—Allons, haut la patte! à l'ouvrage, cria-t-il en la chargeant de sacs. En un moment les écus furent transportés dans sa chambre où il s'enferma.

—Quand le déjeuner sera prêt, tu me cogneras au mur. Reporte la brouette aux Messageries.

La famille ne déjeuna qu'à dix heures.

—Ici ton père ne demandera pas à voir ton or, dit madame Grandet à sa fille en rentrant de la messe. D'ailleurs tu feras la frileuse. Puis nous aurons le temps de remplir ton trésor pour le jour de ta naissance …
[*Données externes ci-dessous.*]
Lemma round2_exact_le (x b : Q) (j : Z) :
  (b == inject_Z j * (1 # 100))%Q → (x <= b)%Q → (@round2 Q exact x <= b)%Q.
Proof.
  intros Hb Hx. rewrite Hb in *. apply (proj2 (round2_exact_bounds x j)), Hx.
Qed.

(** ** The result of a successful call *)

(** A successful call is one whose pixel sequence is not empty. *)
Lemma analyze_brightness_success {F : Type} `{PyFloat F} `{PIL}
    (file : UploadFile) (s : server F) (a e : F) (n : Z) :
  fst (analyze_brightness file s) = Return (BrightnessResult a e n) →
  ∃ pixels a0, read_pixels file = Return pixels ∧ pixels ≠ []
    ∧ avg_luminance pixels = Return a0
    ∧ a = round2 a0 ∧ e = round2 (ev a0) ∧ n = len pixels.
Proof.
  rewrite analyze_brightness_cases.
  destruct (read_pixels file) as [pixels|x]; [|by_catch; discriminate].
  destruct (avg_luminance pixels) as [a0|x] eqn:Ha; [|by_catch; discriminate].
  cbn [fst]. intros [= <- <- <-].
  exists pixels, a0. split; [reflexivity|]. split.
  - intros ->. rewrite avg_luminance_empty in Ha. discriminate.
  - split; [exact Ha|]. repeat split.
Qed.

(** X6.  The call succeeds exactly when the image has at least one
    pixel, and then [pixel_count] is the number of pixels, at least 1. *)
Theorem success_iff_nonempty {F : Type} `{PyFloat F} `{PIL}
    (file : UploadFile) (s : server F) :
  ((∃ a e n, fst (analyze_brightness file s) = Return (BrightnessResult a e n))
   ↔ (∃ pixels, read_pixels file = Return pixels ∧ pixels ≠ []))
  ∧ (∀ a e n pixels,
       fst (analyze_brightness file s) = Return (BrightnessResult a e n) →
       read_pixels file = Return pixels →
       n = Z.of_nat (length pixels) ∧ 1 <= n).
Proof.
  split; [split|].
  - intros (a & e & n & Hrun).
    destruct (analyze_brightness_success file s a e n Hrun)
      as (pixels & a0 & Hread & Hne & _).
    exists pixels. split; assumption.
  - intros (pixels & Hread & Hne).
    rewrite analyze_brightness_cases, Hread, (avg_luminance_nonempty pixels Hne).
    cbn [fst]. eauto.
  - intros a e n pixels Hrun Hread.
    destruct (analyze_brightness_success file s a e n Hrun)
      as (pixels' & a0 & Hread' & Hne & _ & _ & _ & ->).
    rewrite Hread in Hread'. injection Hread' as <-.
    unfold len. split; [reflexivity|].
    destruct pixels; [congruence | simpl length; lia].
Qed.

Lemma success_iff_nonempty_witness :
  ∃ a e n,
    fst (@analyze_brightness float binary64 Raster.raster
           (grey_upload Byte.x02 Byte.x01 Byte.x40) started)
    = Return (BrightnessResult a e n).
Proof.
  apply (proj2 (proj1 (@success_iff_nonempty float binary64 Raster.raster
                         (grey_upload Byte.x02 Byte.x01 Byte.x40) started))).
  exists [(64, 64, 64); (64, 64, 64)]. split; [reflexivity | discriminate].
Defined.

(** X7.  On an image of eight-bit pixels the fields of a successful
    result are within their ranges: [avg_luminance] in [0, 255], [ev] in
    [2, 17] and [pixel_count] at least 1 (in exact arithmetic, after the
    rounding to two places). *)
Theorem result_within_ranges `{PIL} (file : UploadFile) (s : server Q)
    (pixels : list pixel) (a e : Q) (n : Z) :
  read_pixels file = Return pixels → Forall eight_bit pixels →
  fst (@analyze_brightness Q exact _ file s) = Return (BrightnessResult a e n) →
  (0 <= a)%Q ∧ (a <= 255)%Q ∧ (2 <= e)%Q ∧ (e <= 17)%Q ∧ 1 <= n.
Proof.
  intros Hread H8 Hrun.
  destruct (analyze_brightness_success file s a e n Hrun)
    as (pixels' & a0 & Hread' & Hne & Ha0 & -> & -> & ->).
  rewrite Hread in Hread'. injection Hread' as <-.
  destruct (avg_luminance_exact_mean pixels Hne) as (a1 & Ha1 & Hmean).
  rewrite Ha0 in Ha1. injection Ha1 as <-.
  destruct (mean_luma_range pixels Hne H8) as [H0 H255].
  rewrite <- Hmean in H0, H255.
  destruct (ev_exact_bounds a0 H0 H255) as [H2 H17].
  repeat split.
  - apply (round2_exact_ge a0 0 0); [reflexivity | exact H0].
  - apply (round2_exact_le a0 255 25500); [reflexivity | exact H255].
  - apply (round2_exact_ge (ev a0) 2 200); [reflexivity | exact H2].
  - apply (round2_exact_le (ev a0) 17 1700); [reflexivity | exact H17].
  - unfold len. destruct pixels; [congruence | simpl length; lia].
Qed.

Lemma result_within_ranges_witness :
  ∃ a e n,
    fst (@analyze_brightness Q exact Raster.raster
           (grey_upload Byte.x02 Byte.x01 Byte.x40) started)
    = Return (BrightnessResult a e n)
    ∧ (0 <= a)%Q ∧ (a <= 255)%Q ∧ (2 <= e)%Q ∧ (e <= 17)%Q ∧ 1 <= n.
Proof.
  do 3 eexists. split; [reflexivity|].
  apply (@result_within_ranges Raster.raster
           (grey_upload Byte.x02 Byte.x01 Byte.x40) started
           [(64, 64, 64); (64, 64, 64)]).
  - reflexivity.
  - repeat constructor; lia.
  - reflexivity.
Defined.
Lemma toggled_NoDup uid likes : NoDup likes → NoDup (toggled uid likes).
Proof.
  intros Hnd. unfold toggled.
  destruct (list_find (λ item, item = uid) likes) as [[i y]|] eqn:E.
  - by apply NoDup_filter.
  - apply list_find_None in E. rewrite Forall_forall in E.
    apply NoDup_app. split; [done|]. split; [|apply NoDup_singleton].
    intros x Hx ->%list_elem_of_singleton. by apply (E uid).
Qed.

Lemma units_le_total a b : units_le a b = true ∨ units_le b a = true.
Proof.
  revert b. induction a as [|x a IH]; intros [|y b]; simpl; try tauto.
  destruct (x <? y)%N eqn:Exy; destruct (y <? x)%N eqn:Eyx; try tauto.
  apply IH.
Qed.

Global Instance js_le_total : Total js_le.
Proof. intros a b. apply units_le_total. Qed.

Section MutationsMore.
Context (lib : Lib).

(** X6: a like for an identifier that no comment has completes, runs
    only the lookup by identifier, and leaves every row as it was. *)
Theorem like_missing id uid w :
  comment_by_id id w = None →
  like lib id uid w
  = (Return (), World.with_executed (World.executed w ++ [commentByIdQuery id]) w).
Proof.
  unfold comment_by_id, like. simpl. intros Hc.
  destruct w as [tbl cfgrow rc sc ex cfg tok rt nw uu]. mrun.
  simpl in Hc. by rewrite Hc.
Qed.

(** X7: a like toggle changes the membership of the caller only: in
    the like list of the comment after the toggle every other
    identity is present exactly if it was before, and a list without
    duplicates stays without duplicates. *)
Theorem like_others_kept id uid w c :
  comment_by_id id w = Some c →
  ∃ c1, comment_by_id id (after (like lib id uid) w) = Some c1 ∧
        (∀ x, x ≠ uid → x ∈ Comment.like c1 ↔ x ∈ Comment.like c) ∧
        (NoDup (Comment.like c) → NoDup (Comment.like c1)).
Proof.
  intros Hc. unfold after. rewrite (like_run lib id uid w c Hc). simpl.
  unfold comment_by_id in *. simpl in *.
  rewrite head_filter_update by done. rewrite Hc. simpl.
  eexists. split; [reflexivity|]. simpl. split.
  - intros x Hx. by apply toggled_others.
  - apply toggled_NoDup.
Qed.

(** X8: the statement caches hold what was prepared.  A call of
    [getReplyQuery] for a number of placeholders that has an entry in
    the cache returns that entry as it is, whatever it holds, and
    changes nothing: no statement is prepared.  A call for a number
    without an entry prepares the statement from the template, with
    that many placeholders, stores it under the number and leaves the
    other entries alone, so that a second call is answered from the
    cache.  [getCommentSetStmt] does the same under the list of
    fields. *)
Theorem statement_caches_stable n fields w :
  (∀ cached, World.replyQueryCache w !! n = Some cached →
     getReplyQuery n w = (Return cached, w)) ∧
  (World.replyQueryCache w !! n = None →
     let result := replyQueryTemplate (String.concat ", " (replicate n "?")) in
     let w1 := after (getReplyQuery n) w in
     (getReplyQuery n w).1 = Return result ∧
     World.replyQueryCache w1 = <[n := result]> (World.replyQueryCache w) ∧
     World.tbl_comment w1 = World.tbl_comment w ∧
     getReplyQuery n w1 = (Return result, w1)) ∧
  (∀ cached, World.commentSetStmtCache w !! fields = Some cached →
     getCommentSetStmt fields w = (Return cached, w)) ∧
  (World.commentSetStmtCache w !! fields = None →
     let result := commentSetStmtTemplate
       (String.concat ", " ((λ field, field +:+ " = ?") <$> fields)) in
     let w1 := after (getCommentSetStmt fields) w in
     (getCommentSetStmt fields w).1 = Return result ∧
     World.commentSetStmtCache w1 = <[fields := result]> (World.commentSetStmtCache w) ∧
     World.tbl_comment w1 = World.tbl_comment w ∧
     getCommentSetStmt fields w1 = (Return result, w1)).
Proof.
  destruct w as [tbl cfgrow rc sc ex cfg tok rt nw uu].
  unfold after, getReplyQuery, getCommentSetStmt. mrun.
  split; [by intros cached ->|]. split.
  { intros ->. mrun. rewrite lookup_insert_eq. done. }
  split; [by intros cached ->|].
  intros ->. mrun. rewrite lookup_insert_eq. done.
Qed.

(** X9: for the admin, COMMENT_DELETE_FOR_ADMIN with a valid [id]
    answers SUCCESS and removes exactly the rows with that identifier:
    every other row stays, in its place, the replies to the deleted
    comment among them; deleting the same identifier again changes no
    row. *)
Theorem commentDeleteForAdmin_removes event w id :
  is_admin lib w = true →
  validate lib event ["id"] = None →
  Event.id event = Some id →
  let w1 := after (commentDeleteForAdmin lib event) w in
  (commentDeleteForAdmin lib event w).1
    = Return (Res.of_code (RES_CODE.SUCCESS (RES lib))) ∧
  World.tbl_comment w1 = filter (λ c, Comment._id c ≠ id) (World.tbl_comment w) ∧
  (∀ c, c ∈ World.tbl_comment w → Comment._id c ≠ id → Comment.rid c = id →
        c ∈ World.tbl_comment w1) ∧
  World.tbl_comment (after (commentDeleteForAdmin lib event) w1)
  = World.tbl_comment w1.
Proof.
  intros Hadm Hv Hid w1.
  assert (∀ w', is_admin lib w' = true →
    commentDeleteForAdmin lib event w'
    = (Return (Res.of_code (RES_CODE.SUCCESS (RES lib))),
       World.with_tbl_comment (filter (λ c, Comment._id c ≠ id) (World.tbl_comment w'))
         (World.with_executed (World.executed w' ++ [commentDeleteStmt id]) w')))
    as Hrun.
  { intros w' Hadm'. unfold commentDeleteForAdmin.
    unfold mbind at 1, M_bind at 1. rewrite isAdmin_run, Hadm'.
    unfold check, run. rewrite Hv, Hid. by mrun. }
  unfold w1, after. rewrite (Hrun w Hadm). simpl.
  split; [done|]. split; [done|]. split.
  - intros c Hc Hne _. apply list_elem_of_filter. done.
  - rewrite Hrun by done. simpl. rewrite list_filter_filter.
    apply list_filter_iff. tauto.
Qed.


End MutationsMore.

(** ** The rate limiter and the submission pipeline *)

Section LimiterMore.
Context (lib : Lib).

(** X11: the check per IP comes first.  When the per-IP threshold is
    not 0 and the IP of the request has more submissions in the window
    than it allows, the limiter throws the per-IP error, whatever the
    count over all IPs is; both count queries have run by then unless
    the global threshold is 0.  A negative per-IP threshold therefore
    rejects every submission. *)
Theorem limitFilter_per_ip_first request w :
  limitPerMinute lib w ≠ 0%Z →
  (limitPerMinute lib w < Z.of_nat (length (priors_by_ip request w)))%Z
  ∨ (limitPerMinute lib w < 0)%Z →
  limitFilter lib request w
  = (Throw (Error "发言频率过高"),
     World.with_executed
       (World.executed w
        ++ [commentCountSinceByIpQuery (World.now w - 600000) (getIp request)]
        ++ (if (limitPerMinuteAll lib w =? 0)%Z then []
            else [commentCountSinceQuery (World.now w - 600000)])) w).
Proof.
  intros Hne Hlt. rewrite limitFilter_run.
  unfold limit_outcome, limit_statements.
  apply Z.eqb_neq in Hne. rewrite Hne.
  assert ((limitPerMinute lib w <? Z.of_nat (length (priors_by_ip request w)))%Z = true)
    as -> by (apply Z.ltb_lt; lia).
  done.
Qed.

(** X12: a submission that the limiter rejects goes no further: the
    call throws the limiter's error and the world is as the limiter
    left it, with every row as before; the steps after the limiter are
    not run. *)
Theorem commentSubmit_limited event request w e :
  validate lib event ["url"; "ua"; "comment"] = None →
  limit_outcome lib request w = Throw e →
  commentSubmit lib event request w
  = (Throw e,
     World.with_executed (World.executed w ++ limit_statements lib request w) w).
Proof.
  intros Hv He. unfold commentSubmit.
  unfold mbind, M_bind, check. rewrite Hv. simpl.
  rewrite limitFilter_run, He. done.
Qed.

End LimiterMore.

(** ** The request guard, the access token and the allowed origins *)

Lemma remove_dashes_clean s a :
  a ∈ String.list_ascii_of_string (remove_dashes s) → a ≠ "-"%char.
Proof.
  induction s as [|b s IH]; simpl; [by intros ?%elem_of_nil|].
  destruct (Ascii.eqb b "-") eqn:E; [done|].
  simpl. intros [->|H]%elem_of_cons; [|by apply IH].
  by apply Ascii.eqb_neq.
Qed.

Lemma append_cons x (a b : string) : String x a +:+ b = String x (a +:+ b).
Proof. reflexivity. Qed.

Lemma append_assoc_string (a b c : string) : (a +:+ b) +:+ c = a +:+ (b +:+ c).
Proof. induction a as [|x a IH]; [done|]. by rewrite !append_cons, IH. Qed.

Lemma append_empty (s : string) : s +:+ "" = s.
Proof. induction s as [|x s IH]; [done|]. by rewrite append_cons, IH. Qed.

Lemma rev_app_append s t : String.rev_app s t = String.rev s +:+ t.
Proof.
  unfold String.rev. revert t. induction s as [|a s IH]; intros t; [done|].
  simpl. rewrite (IH (String a t)), (IH (String a "")), append_assoc_string. done.
Qed.

Lemma rev_cons_append a cur s :
  String.rev (String a cur) +:+ s = String.rev cur +:+ String a s.
Proof.
  unfold String.rev at 1. simpl. by rewrite rev_app_append, append_assoc_string.
Qed.

Lemma split_go_plain cur s :
  ","%char ∉ String.list_ascii_of_string s →
  split_go cur s = [String.rev cur +:+ s].
Proof.
  revert cur. induction s as [|a s IH]; intros cur Hs; simpl.
  - by rewrite append_empty.
  - simpl in Hs. apply not_elem_of_cons in Hs as [Ha Hs].
    destruct (Ascii.eqb a ",") eqn:E; [by apply Ascii.eqb_eq in E|].
    rewrite IH by done. by rewrite rev_cons_append.
Qed.

Lemma split_go_comma cur s t :
  ","%char ∉ String.list_ascii_of_string s →
  split_go cur (s +:+ String "," t) = (String.rev cur +:+ s) :: split_go "" t.
Proof.
  revert cur. induction s as [|a s IH]; intros cur Hs.
  - simpl. by rewrite append_empty.
  - rewrite append_cons. simpl in *. apply not_elem_of_cons in Hs as [Ha Hs].
    destruct (Ascii.eqb a ",") eqn:E; [by apply Ascii.eqb_eq in E|].
    rewrite IH by done. by rewrite rev_cons_append.
Qed.

(** Splitting at the commas undoes joining with commas. *)
Lemma split_comma_concat entries :
  entries ≠ [] →
  Forall (λ e, ","%char ∉ String.list_ascii_of_string e) entries →
  split_comma (String.concat "," entries) = entries.
Proof.
  intros Hne Hall. unfold split_comma.
  induction Hall as [|e entries He Hall IH]; [done|].
  destruct entries as [|e' entries].
  - simpl. by rewrite split_go_plain.
  - change (String.concat "," (e :: e' :: entries))
      with (e +:+ String "," (String.concat "," (e' :: entries))).
    rewrite split_go_comma by done. f_equal. by apply IH.
Qed.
Grandet descendait l'escalier en pensant à métamorphoser promptement ses écus parisiens en bon or et à son admirable spéculation des rentes sur l'Etat. Il était décidé à placer ainsi ses revenus jusqu'à ce que la rente atteignit le taux de cent francs. Méditation funeste à Eugénie. Aussitôt qu'il entra, les deux femmes lui souhaitèrent une bonne année, sa fille en lui sautant au cou et le câlinant, madame Grandet gravement et avec dignité.

—Ah! ah! mon enfant, dit-il en baisant sa fille sur les joues, je travaille pour toi, vois-tu?… je veux ton bonheur. Il faut de l'argent pour être heureux. Sans argent, bernique. Tiens, voilà un napoléon tout neuf, je l'ai fait venir de Paris. Nom d'un petit bonhomme, il n'y a pas un grain d'or ici. Il n'y a que toi qui as de l'or. Montre-moi ton or, fifille.

—Bah! il fait trop froid; déjeunons, lui répondit Eugénie.

—Hé! bien, après, hein? Ca nous aidera tous à digérer. Ce gros des Grassins, il nous a envoyé ça tout de même, reprit-il. Ainsi mangez, mes enfants, ça ne nous coûte rien. Il va bien des Grassins, je suis content de lui. Le merluchon rend service à Charles, et gratis encore. Il arrange très bien les affaires de ce pauvre défunt Grandet.

—Ououh! ououh! fit-il, la bouche pleine, après une pause, cela est bon! Manges-en donc, ma femme? ça nourrit au moins pour deux jours.

—Je n'ai pas faim. Je suis tout malingre, tu le sais bien.